The essays in this book trace the development of Joel Migdal's "state-in-society" approach. The essays situate the approach within the classic literature in political science, sociology, and related disciplines but present a new model for understanding state-society relations. It allies parts of the state and groups in society against other such coalitions, determines how societies and states create and maintain distinct ways of structuring day-to-day life, the nature of the rules that govern people's behavior, whom they benefit and whom they disadvantage, which sorts of elements unite people and which divide them, and what shared meaning people hold about their relations with others and their place in the world.

Excerpt

This introductory chapter frames the ideas that have preoccupiedD me over the past two decades, when the remaining essays in this book were written. I have four primary goals here.

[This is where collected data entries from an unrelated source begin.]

(** X9: when the success path of the router has a result, its trace goes
    through the entries of the reply in order: the error log line for an
    entry whose group the registry lacks, otherwise the three calls
    [update_heartbeat_status(follower, true)],
    [update_suppress_heartbeats(follower, seq, no)] and
    [process_append_entries_reply(n, entry, seq, dirty_offset)] with
    follower, seq and dirty offset taken from the [meta_map], whatever the
    entry says.  Each registered group's instance ends up as after its own
    entries, applied in order; for a group with one entry in the reply
    that is the instance these three calls leave. *)
Theorem success_routing n (groups : gmap Z follower_request_meta)
    (reply : list append_entries_reply) (reg reg' : list (Z * C)) t :
  process_reply n groups (Ok reply) reg = Some (reg', t) →
  t = concat (success_entry_trace reg groups n <$> reply)
  ∧ (∀ m, m ∈ reply →
       (find_group (reply_group m) reg = None →
          success_entry_trace reg groups n m
          = [log_could_not_find_consensus (reply_group m)])
       ∧ (is_Some (find_group (reply_group m) reg) →
            ∃ fm, groups !! reply_group m = Some fm
              ∧ success_entry_trace reg groups n m
                = [call_update_heartbeat_status
                     (reply_group m) (follower_vnode fm) true;
                   call_update_suppress_heartbeats
                     (reply_group m) (follower_vnode fm) (seq fm) false;
                   call_process_append_entries_reply
                     (reply_group m) n (Ok m) (seq fm) (dirty_offset fm)]))
  ∧ (∀ g, find_group g reg'
          = match groups !! g with
            | Some fm => routed_state n fm g reply <$> find_group g reg
            | None => find_group g reg
            end)
  ∧ (∀ g fm m, groups !! g = Some fm →
       filter (λ m, reply_group m = g) reply = [m] →
       find_group g reg'
       = (λ c, process_append_entries_reply
                 (update_suppress_heartbeats
                    (update_heartbeat_status c (follower_vnode fm) true)
                    (follower_vnode fm) (seq fm) false)
                 n (Ok m) (seq fm) (dirty_offset fm))
           <$> find_group g reg).
Proof.
  cbn [process_reply]. intros Hp.
  pose proof (process_reply_success_spec _ _ _ _ _ _ Hp) as (Ht & _ & Hf).
  split; [done|]. split; [|split; [done|]].
  - intros m Hm. unfold success_entry_trace. split.
    + by intros ->.
    + intros [c Hc]. rewrite Hc.
      destruct (groups !! reply_group m) as [fm|] eqn:G; [by exists fm|].
      assert (Hnone : process_reply_success n groups reply reg = None).
      { apply process_reply_success_None. exists m. by rewrite Hc. }
      congruence.
  - intros g fm m Hg Hfil. rewrite Hf, Hg.
    destruct (find_group g reg) as [c|]; [|done].
    cbn [fmap option_fmap option_map]. rewrite routed_state_filter, Hfil.
    unfold routed_state. cbn [foldl].
    assert (Hmg : reply_group m = g).
    { assert (Hin : m ∈ filter (λ m, reply_group m = g) reply)
        by (rewrite Hfil; left).
      by apply list_elem_of_filter in Hin as [? _]. }
    by rewrite decide_True.
Qed.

First, I want to present a concise statement of the state-in-society approach that is the centerpiece of the book, especially in light of the literature that I have drawn on - and have found wanting. My second aim is the principal one for this chapter: I present a new definition of the state in place of Max Weber's widely used one, which I believe has led scholars down sterile paths. My hope is that the new definition will offer social scientists a better, more grounded way to conceive of the state and will suggest new, innovative lines of inquiry to them. Third, implicitly these essays reject what has become standard method in political science and related social science disciplines. I want to spell out the point of how better to approach comparative research and state why I think political scientists should abandon the blinders that have limited their work. And, finally, I want to show how a state-in-society perspective can provide new and exciting answers to well-studied issues in comparative studies by recounting the work of several young scholars who have used the approach.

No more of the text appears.